Crystallinity was evaluated by X-ray diffraction (MiniFlex; Rigaku) operated at 40 kV and 30 mA, 0.05 degrees/s at ambient temperature. CuKα radiation was used as the X-ray source, which has a wavelength of 0.15418 nm. The interval of analysis was from 2θ=2 degrees to 2θ=80 degrees.
The degree of resin conversion was measured by FTIR (Spectrum 100 Optica; PerkinElmer) with an attenuated total reflectance element (ATR) coupled to a horizontal zinc selenide crystal (Pike Technologies) with a standard compression force of 100 N for 32 absorbance scans in each specimen. Initially, an unpolymerized resin specimen from each group was assessed by positioning it on the crystal and then performing 4 absorbance scans. The infrared spectra obtained were evaluated by using the peak intensity of 1.637 cm -1 , which is equivalent to the double carbon bonds between the methacrylate; moreover, peak intensity 2.952 cm -1 corresponds to the single connections made through polymerization. The ratio of the difference between the heights of the peaks of the polymerized and unpolymerized specimens was used according to the following expression:
DC (%)=([1.637 cm -1 /2.952 cm -1 polymerized]/[1.637 cm -1 /2.952 cm -1 unpolymerized])×100.
High-performance liquid chromatography (Alliance HPLC system; Waters Corp) was used to determine residual monomer leaching and to obtain the drug-release curve. The system used had a quaternary pump, degasser, automatic injector, column oven, and UV-DAD detector (Agilent Technologies). Analysis of the monomers released was performed by using an RP-18 column with a length of 250 mm by 2.5 mm in diameter, and the mobile phase used was a 66% MeOH solution to 34% H 2 O, with a flow of 2.0 mL/min. To obtain the chlorhexidine release curve, an SB C8 column (250×4.6 mm; 5 μm) was used. The mobile phase used was 0.03 M of monobasic sodium phosphate buffer, pH 2.0 (80:20, %v/v), at a flow of 2.0 mL/min.

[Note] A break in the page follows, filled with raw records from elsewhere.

(* ===== verification/Refunds.v ===== *)
(** * Refunds: [payments/refunds/create-refund.service.ts],
    [payments/query/order-payments.service.ts] and
    [payments/reconciliation/reconciliation.service.ts] *)

From S2P Require Import Prelude Text Schema Errors Program OrderState Transition BusinessDay.
From S2P Require Import CreateOrder OrderDoors CreatePayment.

(** ** Refunds *)

Record CreateRefundInput := { cr_amountMinor : Z; cr_reason : string }.

Record RefundView := {
  rv_id : string; rv_paymentId : string; rv_amountMinor : Z; rv_reason : string;
  rv_status : RefundStatus; rv_fullyRefunded : bool }.

(** The part of [r] that counts against payment [paymentId]. *)
Definition refundOf (paymentId : string) (r : RefundRow) : Z :=
  if bool_decide (r_paymentId r = paymentId) then r_amountMinor r else 0.

(** [COALESCE(SUM(amount_minor), 0) WHERE payment_id]. *)
Definition refundedTotal (db : Database) (paymentId : string) : Z :=
  sum_map (refundOf paymentId) (refunds db).

Definition insertRefund (refundId : string) (row : RefundRow) : txM unit :=
  db ← reads id;
  if negb (int4 (r_amountMinor row)) then throw (DbError OUT_OF_RANGE)
  else if r_amountMinor row <=? 0 then throw (DbError CHECK_VIOLATION)
  else if bool_decide (is_Some (refunds db !! refundId)) then throw (DbError UNIQUE_VIOLATION)
  else if bool_decide (payments db !! r_paymentId row = None) then
    throw (DbError FOREIGN_KEY_VIOLATION)
  else writes (fun db => with_refunds (<[refundId := row]> (refunds db)) db).

Definition refundRow (userId paymentId : string) (input : CreateRefundInput) : RefundRow := {|
  r_paymentId := paymentId; r_providerRefundId := None;
  r_amountMinor := cr_amountMinor input; r_reason := cr_reason input;
  r_status := RefSUCCEEDED; r_initiatedByUserId := userId |}.

(** The transaction: the sum is read behind the payment's row lock. *)
Definition refundWork (userId refundId paymentId orderId : string) (orderStatus : OrderStatus)
    (amountMinor : Z) (input : CreateRefundInput) : txM RefundView :=
  already ← reads (fun db => refundedTotal db paymentId);
  let remaining := amountMinor - already in
  if remaining <? cr_amountMinor input then
    throw (RefundExceedsRemainingError (cr_amountMinor input) remaining)
  else
    _ ← insertRefund refundId (refundRow userId paymentId input);
    let fullyRefunded := already + cr_amountMinor input =? amountMinor in
    _ ← when fullyRefunded
      (updated ← transitionOrder orderId orderStatus REFUNDED
                   {| ta_actorType := USER; ta_actorId := Some userId |}
                   (Some (cr_reason input));
       emit (order_updated orderId (o_kioskDeviceId updated)));
    mret {| rv_id := refundId; rv_paymentId := paymentId;
            rv_amountMinor := cr_amountMinor input; rv_reason := cr_reason input;
            rv_status := RefSUCCEEDED; rv_fullyRefunded := fullyRefunded |}.

Definition findPayment (db : Database) (paymentId : string) : option PaymentRow :=
  payments db !! paymentId.

Section refund.
Context (config : Config) (tzOffset : string → Z → Z).

Definition businessDayAt (now : Z) : string :=
  businessDayOf tzOffset now (BUSINESS_TIMEZONE config) (BUSINESS_DAY_START_HOUR config).

(** [CreateRefundService.refund]. *)
Definition refund (userId refundId paymentId : string) (input : CreateRefundInput) (now : Z)
    : prog RefundView :=
  Read (fun db => findPayment db paymentId) (fun payment =>
    match payment with
    | None => Throw (ResourceNotFoundError "payment" paymentId)
    | Some payment =>
        if negb (bool_decide (p_status payment = PaySUCCEEDED)) then
          Throw (PaymentNotRefundableError "only a SUCCEEDED payment can be refunded")
        else
          Read (fun db => findOrder db (p_orderId payment)) (fun order =>
            match order with
            | None => Throw (ResourceNotFoundError "order" (p_orderId payment))
            | Some order =>
                if negb (bool_decide (o_businessDay order = businessDayAt now)) then
                  Throw (PaymentNotRefundableError "refunds are same-day only")
                else
                  afterCommit_run (refundWork userId refundId paymentId (p_orderId payment)
                    (o_status order) (p_amountMinor payment) input)
            end)
    end).

(** ** Reconciliation *)

Record ReconciliationReport := {
  rr_businessDay : string; rr_gatewayCapturedMinor : Z; rr_dbRecordedMinor : Z;
  rr_deltaMinor : Z; rr_unmatchedEvents : list string; rr_notCaptured : list string }.

(** The captured gateway payments of the orders of a day. *)
Definition recordedOn (db : Database) (businessDay : string) : list (option string * Z) :=
  omap (fun e : string * PaymentRow =>
    order ← orders db !! p_orderId e.2;
    if bool_decide (o_businessDay order = businessDay ∧ p_provider e.2 = STRIPE ∧
                    p_status e.2 = PaySUCCEEDED)
    then Some (p_providerIntentId e.2, p_amountMinor e.2) else None)
    (map_to_list (payments db)).

(** The provider ids of inbox rows nobody has acted on. *)
Definition unmatched (db : Database) : list string :=
  (fun e => pe_providerEventId e.2) <$>
    filter (fun e => pe_processedAt e.2 = None) (map_to_list (paymentEvents db)).

Definition reconcile (businessDay : string) : prog ReconciliationReport :=
  Read (fun db => recordedOn db businessDay) (fun recorded =>
    let dbRecordedMinor := foldl (fun total row => total + row.2) 0 recorded in
    let intentIds := omap fst recorded in
    Ask (capturedTotalFor intentIds) (fun captured =>
      match captured with
      | Err e => Throw e
      | Ok total =>
          Read unmatched (fun events =>
            Return {|
              rr_businessDay := businessDay;
              rr_gatewayCapturedMinor := ct_totalMinor total;
              rr_dbRecordedMinor := dbRecordedMinor;
              rr_deltaMinor := ct_totalMinor total - dbRecordedMinor;
              rr_unmatchedEvents := events;
              rr_notCaptured := ct_notCaptured total |})
      end)).

(** A run that could not reach the gateway is a failure, never a delta of zero. *)
Definition reconcileYesterday (now : Z) : prog (option ReconciliationReport) :=
  after (reconcile (businessDayAt (now - 24 * 60 * 60 * 1000))) (fun r =>
    match r with
    | Ok report => Emit (ReconciliationRun (Some (rr_deltaMinor report))) (Return (Some report))
    | Err _ => Emit (ReconciliationRun None) (Return None)
    end).
End refund.

(** ** The attempts behind an order *)

Record PaymentAttemptView := {
  pa_id : string; pa_status : PaymentStatus; pa_method : option PaymentMethod;
  pa_amountMinor : Z; pa_currency : string; pa_provider : Provider;
  pa_providerIntentId : option string; pa_cashTenderedMinor : option Z; pa_createdAt : Z }.

Definition toAttempt (e : string * PaymentRow) : PaymentAttemptView := {|
  pa_id := e.1; pa_status := p_status e.2; pa_method := p_method e.2;
  pa_amountMinor := p_amountMinor e.2; pa_currency := p_currency e.2;
  pa_provider := p_provider e.2; pa_providerIntentId := p_providerIntentId e.2;
  pa_cashTenderedMinor := p_cashTenderedMinor e.2; pa_createdAt := p_createdAt e.2 |}.

Definition byCreatedAt (a b : string * PaymentRow) : Prop := p_createdAt a.2 ≤ p_createdAt b.2.
#[export] Instance byCreatedAt_dec : RelDecision byCreatedAt.
Proof. intros a b. unfold byCreatedAt. apply _. Defined.

Definition paymentsOf (db : Database) (orderId : string) : list PaymentAttemptView :=
  toAttempt <$> merge_sort byCreatedAt
    (filter (fun e => p_orderId e.2 = orderId) (map_to_list (payments db))).

(** [OrderPaymentsService.listFor]. *)
Definition listFor (principal : Principal) (orderId : string)
    : prog (list PaymentAttemptView) :=
  Read (fun db => findOrder db orderId) (fun order =>
    match order with
    | None => Throw (ResourceNotFoundError "order" orderId)
    | Some order =>
        if negb (ownOrder principal order) then Throw (ResourceNotFoundError "order" orderId)
        else Read (fun db => paymentsOf db orderId) (fun rows => Return rows)
    end).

The monomers and CDA released were detected at their maximum absorption values. The concentration of each compound was determined after constructing the calibration curve by using different concentrations of CDA. The storage water was changed at each time interval, which was based on other chlorhexidine-release systems in their most diverse presentations in acrylic polymer bases chemically similar to those used in this study. Mean and standard deviation were obtained from triplicate measurements.
The data were statistically analyzed by using a statistical software program (SigmaStat 3.1; Systat Software) (α=.05). All the data passed the normality test. Shore A hardness values and degree of conversion were analyzed by 2-way ANOVA with a subsequent Tukey HSD test. Values found for the different types of resin were analyzed separately for Shore A hardness as they were not to be compared. Residual monomer leaching and chlorhexidine release were analyzed by 3-way ANOVA, which included the type of resin, concentration of CDA, and storage time as independent factors. Data were submitted to multiple pairwise comparisons by using the Holm-Sidak method.